International career^{‡}
- 2018–19: Germany women's U17 / 15 / (10)
- 2020: Germany women's U19 / 6 / (8)
- 2022: Germany women's U20 / 3 / (1)
- 2025–: Germany women's U23 / 17 / (9)

= Sophie Weidauer =

German footballer (born 2002)

Sophie Weidauer (born 10 February 2002) is a German footballer who plays as a forward for Frauen-Bundesliga club Union Berlin.

== Early life ==
Weidauer was born 10 February 2002 in Stollberg, Germany. At age 12, she moved to Potsdam and attended a sports boarding school so she could play with the youth club at Turbine Potsdam.

== Club career ==
Weidauer started her career playing for Turbine Potsdam II for the 2018–19 season, while she was also playing for Germany's women's U17 national team. The following season, she was called up to play for Turbine Potsdam, where she remained until the end of the 2023 season. During her time with Turbine Potsdam, Weidauer played in 81 games and scored 12 goals. In 2021, the team won the KAIF Trophy. She also made five appearances in the DFB-Pokal Frauen cup, scoring five goals. The team was runner-up for the 2021–22 season.

For the 2023–24 season, Weidauer transferred to Werder Bremen.
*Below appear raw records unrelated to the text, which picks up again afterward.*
(* ===== verification/DocStoreWitnesses.v ===== *)
(** A concrete codec of documents and fingerprints, and the theorems on the
    document store at concrete writes. *)
From S2P Require Import Prelude Text Unicode Concrete Store Paths Graph GraphRows GraphSpec GraphRefine GraphWitnesses Chunking DocStore DocStoreSpec.

Open Scope N_scope.

(** * Definitions *)

Definition toy_doc_bytes (r : DocRecord) : bytes :=
  write_fields [doc_id r; doc_path r; write_num (doc_start_line r); write_num (doc_end_line r); doc_language r;
                doc_content r; content_hash r; doc_namespace r; write_num (doc_generation r)].
Definition toy_doc_of_bytes (b : bytes) : result DocRecord :=
  match read_fields b with
  | Some [i; p; s; e; l; c; h; ns; g] =>
      s ← countable_from_slice s; e ← countable_from_slice e; g ← countable_from_slice g;
      Ok {| doc_id := i; doc_path := p; doc_start_line := s; doc_end_line := e; doc_language := l; doc_content := c;
            content_hash := h; doc_namespace := ns; doc_generation := g |}
  | _ => Fail SerdeError
  end.
Definition toy_print_bytes (f : FileFingerprint) : bytes :=
  write_fields [rel_path f; write_num (fp_size f); write_num (mtime_ms f); file_hash f; countable_to_vec (mtime_ns f)].
Definition toy_print_of_bytes (b : bytes) : result FileFingerprint :=
  match read_fields b with
  | Some [p; s; m; h; n] =>
      s ← countable_from_slice s; m ← countable_from_slice m; n ← countable_from_slice n;
      Ok {| rel_path := p; fp_size := s; mtime_ms := m; file_hash := h; mtime_ns := n |}
  | _ => Fail SerdeError
  end.
Definition toy_legacy_of_bytes (b : bytes) : result LegacyFingerprint :=
  match read_fields b with
  | Some [p; s; m; h] =>
      s ← countable_from_slice s; m ← countable_from_slice m;
      Ok {| legacy_rel_path := p; legacy_size := s; legacy_mtime_ms := m; legacy_file_hash := h |}
  | _ => Fail SerdeError
  end.

Lemma toy_doc_round_trip r b : Ok (toy_doc_bytes r) = Ok b → toy_doc_of_bytes b = Ok r.
Proof.
  intros [= <-]. unfold toy_doc_of_bytes, toy_doc_bytes. rewrite read_write_fields. unfold write_num.
  rewrite !countable_round_trip. by destruct r.
Qed.
Lemma toy_print_round_trip f b : Ok (toy_print_bytes f) = Ok b → toy_print_of_bytes b = Ok f.
Proof.
  intros [= <-]. unfold toy_print_of_bytes, toy_print_bytes. rewrite read_write_fields. unfold write_num.
  rewrite !countable_round_trip. by destruct f.
Qed.
#[export] Instance toy_doc_codec : DocCodec := {|
  doc_serialize r := Ok (toy_doc_bytes r); doc_deserialize := toy_doc_of_bytes; doc_from_json _ := Fail SerdeError;
  fp_serialize f := Ok (toy_print_bytes f); fp_deserialize := toy_print_of_bytes;
  legacy_deserialize := toy_legacy_of_bytes; fp_from_json _ := Fail SerdeError;
  doc_round_trip := toy_doc_round_trip; fp_round_trip := toy_print_round_trip;
|}.

(** A file of two chunks, one of which was chunked again later, and a record
    with a line feed in its name, which is refused. *)
Definition demo_doc (id path : string) (generation : N) : DocRecord :=
  {| doc_id := id; doc_path := path; doc_start_line := 1; doc_end_line := 9; doc_language := "vb"; doc_content := "x";
     content_hash := "h"; doc_namespace := "code"; doc_generation := generation |}.
Definition demo_writes : list DocOp :=
  [OpPutDocs "p" [demo_doc "d1" "a.vb" 1; demo_doc "d2" "a.vb" 2];
   OpPutDoc "p" (demo_doc "d3" "b.vb" 1);
   OpPutDoc "p" (demo_doc (str1 LF) "b.vb" 1);
   OpSetDocs "p" "code" "a.vb" ["d1"; "d2"];
   OpSetDocs "p" "code" "b.vb" ["d3"];
   OpSetPrint "p" {| rel_path := "a.vb"; fp_size := 7; mtime_ms := 8; file_hash := "h"; mtime_ns := None |}].
Definition demo_docs_db : DocDB := (history demo_writes).1.

(** * Examples *)

Example demo_docs_of_file : get_all_docs_for_file "p" "code" "a.vb" demo_docs_db = Ok [demo_doc "d1" "a.vb" 1; demo_doc "d2" "a.vb" 2].
Proof. vm_compute. reflexivity. Qed.
Example demo_docs_purged :
  let '(db, n) := purge_old_generation_docs "p" "code" 2 demo_docs_db in
  n = Ok 2%nat ∧ get_all_docs_for_file "p" "code" "a.vb" db = Ok [demo_doc "d2" "a.vb" 2] ∧ list_tracked_paths "p" "code" db = ["a.vb"].
Proof. vm_compute. split_and!; reflexivity. Qed.
(** A fingerprint of the older format is read without its precise time. *)
Example legacy_print_is_read :
  decode_file_fingerprint (write_fields ["a.vb"; write_num 7; write_num 8; "h"]) =
  Ok {| rel_path := "a.vb"; fp_size := 7; mtime_ms := 8; file_hash := "h"; mtime_ns := None |}.
Proof. vm_compute. reflexivity. Qed.

(** * Witnesses *)

Lemma docstore_refines_maps_witness :
  let db := (history demo_writes).1 in let V := (history demo_writes).2 in
  RefinesDocs db V ∧
  ∀ p ns x, good_name (p, ns, x) →
    get_doc p ns x db = Ok (v_docs V !! (p, ns, x)) ∧
    get_docs_for_file p ns x db = default [] (v_files V !! (p, ns, x)) ∧
    get_all_docs_for_file p ns x db = Ok (omap (λ id, v_docs V !! (p, ns, id)) (default [] (v_files V !! (p, ns, x)))) ∧
    get_fingerprint p x db = Ok (v_prints V !! (p, x)) ∧
    (x ∈ list_tracked_paths p ns db ↔ is_Some (v_files V !! (p, ns, x))) ∧
    count_docs_for_project p db = size (filter (λ kv, kv.1.1.1 = p) (v_docs V)) ∧
    default 0%nat (count_docs_by_namespace p db !! ns) = size (filter (λ kv, in_namespace p ns kv.1 = true) (v_docs V)) ∧
    all_doc_ids_for_project p db ≡ₚ (λ kv, kv.1.2) <$> filter (λ kv, kv.1.1.1 = p) (map_to_list (v_docs V)).
Proof. apply (docstore_refines_maps demo_writes). repeat constructor. Defined.


Lemma corrupt_row_stops_purge_witness :
  let db := with_docs (<[scoped_key "p" "code" "d0" := "?"]> (DOC_BY_ID demo_docs_db)) demo_docs_db in
  ∃ e', purge_old_generation_docs "p" "code" 2 db = (db, Fail e').
Proof.
  intros db. apply (corrupt_row_stops_purge db "p" "code" 2 (scoped_key "p" "code" "d0") "?" SerdeError); reflexivity.
Defined.
(* ===== verification/Evidence.v ===== *)
(** [engram_server::services::ask_engine]: the evidence of an answer
    (evidence.rs), the plan of a question (plan.rs) and the depth of its
    retrieval (retrieval.rs), as far as the ranking of evidence uses them. *)
From S2P Require Import Prelude Text Unicode F64.

Open Scope N_scope.

(** * Definitions *)

(** ** Numbers *)

(** The literal of the decimal fraction [n / d], as for [f64_lit]. *)
Definition f32_lit (n d : N) : f32 := f32_div (f32_of_N n) (f32_of_N d).
Definition f32_zero : f32 := S754_zero false.
Definition f32_one : f32 := f32_of_N 1.
(** [f32::min], [f32::clamp]. *)
Definition f32_min (x y : f32) : f32 := f64_min x y.
Definition f32_clamp (x lo hi : f32) : f32 := f64_clamp x lo hi.
(** [x as i64]: toward zero, saturating; a NaN is zero. *)
Definition i64_max : Z := 9223372036854775807.
Definition i64_min : Z := -9223372036854775808.
Definition f32_to_i64 (x : f32) : Z :=
  match x with
  | S754_finite s m e =>
      let n := match e with Zneg k => Z.of_N (N.pos m / 2 ^ N.pos k) | _ => Z.of_N (N.pos m * 2 ^ Z.to_N e) end in
      if s then Z.max (- n) i64_min else Z.min n i64_max
  | S754_infinity s => if s then i64_min else i64_max
  | _ => 0%Z
  end.
(** [partial_cmp(..).unwrap_or(Equal)]. *)
Definition f32_order (x y : f32) : comparison := default Eq (SFcompare x y).

(** ** Evidence *)

Inductive EvidenceKind :=
  | SourceCode | DocSection | MemoryNote | Insight | BusinessRule | HistoryCommit | GraphRelation | ConceptGroup
  | TestRef | Setting.
Inductive Authority :=
  | RuntimeEvidence | CurrentCode | ApprovedRequirement | CurrentDocs | MergedHistory | DerivedBusinessLogic
  | AgentMemory | DreamerInsight | SemanticSimilarity.
#[export] Instance EvidenceKind_eq_dec : EqDecision EvidenceKind.
Proof. solve_decision. Defined.
#[export] Instance Authority_eq_dec : EqDecision Authority.
Proof. solve_decision. Defined.

(** The derived [Ord]: the order of declaration, the strongest first. *)
Definition authority_rank (a : Authority) : N :=
  match a with
  | RuntimeEvidence => 0 | CurrentCode => 1 | ApprovedRequirement => 2 | CurrentDocs => 3 | MergedHistory => 4
  | DerivedBusinessLogic => 5 | AgentMemory => 6 | DreamerInsight => 7 | SemanticSimilarity => 8
  end.
Definition authority_lt (a b : Authority) : bool := authority_rank a <? authority_rank b.
Definition authority_weight (a : Authority) : f32 :=
  match a with
  | RuntimeEvidence => f32_one
  | CurrentCode => f32_lit 95 100
  | ApprovedRequirement => f32_lit 9 10
  | CurrentDocs => f32_lit 7 10
  | MergedHistory => f32_lit 6 10
  | DerivedBusinessLogic => f32_lit 55 100
  | AgentMemory => f32_lit 45 100
  | DreamerInsight => f32_lit 35 100
  | SemanticSimilarity => f32_lit 15 100
  end.

Record EvidenceItem := {
  evidence_id : string;
  document_id : option string;
  document_namespace : option string;
  source_verification : option string;
  kind : EvidenceKind;
  authority : Authority;
  path : option string;
  lines : option (N * N);
  symbol_id : option string;
  title : option string;
  content : string;
  generation : option N;
  commit : option string;
  timestamp : option N;
  confidence : f32;
  relevance : f32;
  extraction_method : string;
  warnings : list string;
  provider : string;
  score : option f32;
  directness : option f32;
}.
(** [it.directness = Some(d); it.score = Some(s)]. *)
Definition with_score (d s : f32) (e : EvidenceItem) : EvidenceItem :=
  {| evidence_id := evidence_id e; document_id := document_id e; document_namespace := document_namespace e;
     source_verification := source_verification e; kind := kind e; authority := authority e; path := path e;
     lines := lines e; symbol_id := symbol_id e; title := title e; content := content e; generation := generation e;
     commit := commit e; timestamp := timestamp e; confidence := confidence e; relevance := relevance e;
     extraction_method := extraction_method e; warnings := warnings e; provider := provider e;
     score := Some s; directness := Some d |}.

(** ** Plans *)

Inductive Intent :=
  | Explain | Impact | Usage | History | Rationale | Feature | BugDiagnosis | Requirements | Compare | TestIntent | Unknowns.
Inductive EntityKind :=
  | SymbolEntity | FileEntity | RouteEntity | TableEntity | ColumnEntity | SettingEntity | UiControl | Concept
  | Requirement | UnknownEntity.
#[export] Instance Intent_eq_dec : EqDecision Intent.
Proof. solve_decision. Defined.
#[export] Instance EntityKind_eq_dec : EqDecision EntityKind.
Proof. solve_decision. Defined.
Record ResolvedEntity := { entity_kind : EntityKind; canonical : string; entity_node_id : option string; entity_confidence : f32 }.
Record EntityMention := { mention_text : string; guessed_kind : EntityKind; resolved : list ResolvedEntity }.
Inductive Facet := DefinitionFacet | CallerFacet | ImplementationFacet | RationaleFacet.
#[export] Instance Facet_eq_dec : EqDecision Facet.
Proof. solve_decision. Defined.

Inductive Modality := Sql | Report | Resource | Markup | Script.
Definition suffixes (m : Modality) : list string :=
  match m with
  | Sql => [".sql"; ".dbml"; ".edmx"]
  | Report => [".rdl"; ".rdlc"]
  | Resource => [".resx"]
  | Markup => [".aspx"; ".ascx"; ".master"; ".cshtml"; ".vbhtml"; ".html"]
  | Script => [".ts"; ".tsx"; ".js"; ".jsx"]
  end.
Definition modality_matches `{LC : !Lowercase} (m : Modality) (path : string) : bool :=
  existsb (λ s, ends_with s (to_lowercase path)) (suffixes m).

(** The shape of the answer a question demands. *)
Inductive ContractDirection := NoDirection | Callers | Callees.
Inductive ContractEntityType := AnyEntity | FunctionContract | FileContract | TableContract | RouteContract.
Inductive Cardinality := One | TopK | ExhaustiveSet.
Inductive BehaviorOperation := CreateOp | RenameOp | UpdateOp | RemoveOp | ReadOp | ValidateOp.
#[export] Instance ContractDirection_eq_dec : EqDecision ContractDirection.
Proof. solve_decision. Defined.
#[export] Instance Cardinality_eq_dec : EqDecision Cardinality.
Proof. solve_decision. Defined.
#[export] Instance BehaviorOperation_eq_dec : EqDecision BehaviorOperation.
Proof. solve_decision. Defined.
Record AnswerContract := {
  direction : ContractDirection;
  contract_entity : ContractEntityType;
  cardinality : Cardinality;
  required_facets : list Facet;
  allowed_evidence : list EvidenceKind;
  completeness_required : bool;
  behavior_requirements : list BehaviorOperation;
  behavior_scope_context : option string;
}.
Definition default_contract : AnswerContract :=
  {| direction := NoDirection; contract_entity := AnyEntity; cardinality := TopK; required_facets := [];
     allowed_evidence := []; completeness_required := false; behavior_requirements := [];
     behavior_scope_context := None |}.
Record Qualifiers := {
  path_prefixes : list string;
  roles : list string;
  change : option (string * string);
  scopes : list string;
  symptoms : list string;
  versions : list string;
}.
Inductive AnswerType :=
  | Explanation | ImpactSet | UsageSites | Timeline | RationaleAnswer | PlanAnswer | RootCause | RequirementRef
  | Comparison | TestGuidance | CoverageGaps.

Record QueryPlan := {
  intents : list (Intent * f32);
  entities : list EntityMention;
  qualifiers : Qualifiers;
  needed_evidence : list EvidenceKind;
  answer_type : AnswerType;
  modalities : list Modality;
  contract : AnswerContract;
}.

Inductive Depth := Quick | Standard | Deep.
Definition evidence_cap (d : Depth) : nat := match d with Quick => 6 | Standard => 10 | Deep => 16 end.

Record Conflict := { conflict_summary : string; conflict_left : string; conflict_right : string; conflict_kind : string }.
== International career ==
Weidauer has represented Germany at youth level, including on Germany's women's national under-17 (2018–19), under-19 (2020), and under-20 football teams (2022). During this time, she played in the 2018 UEFA Women's Under-17 Championship, where the team came in second behind Spain, as well as in the 2019 UEFA Women's Under-17 Championship, where Germany came in first.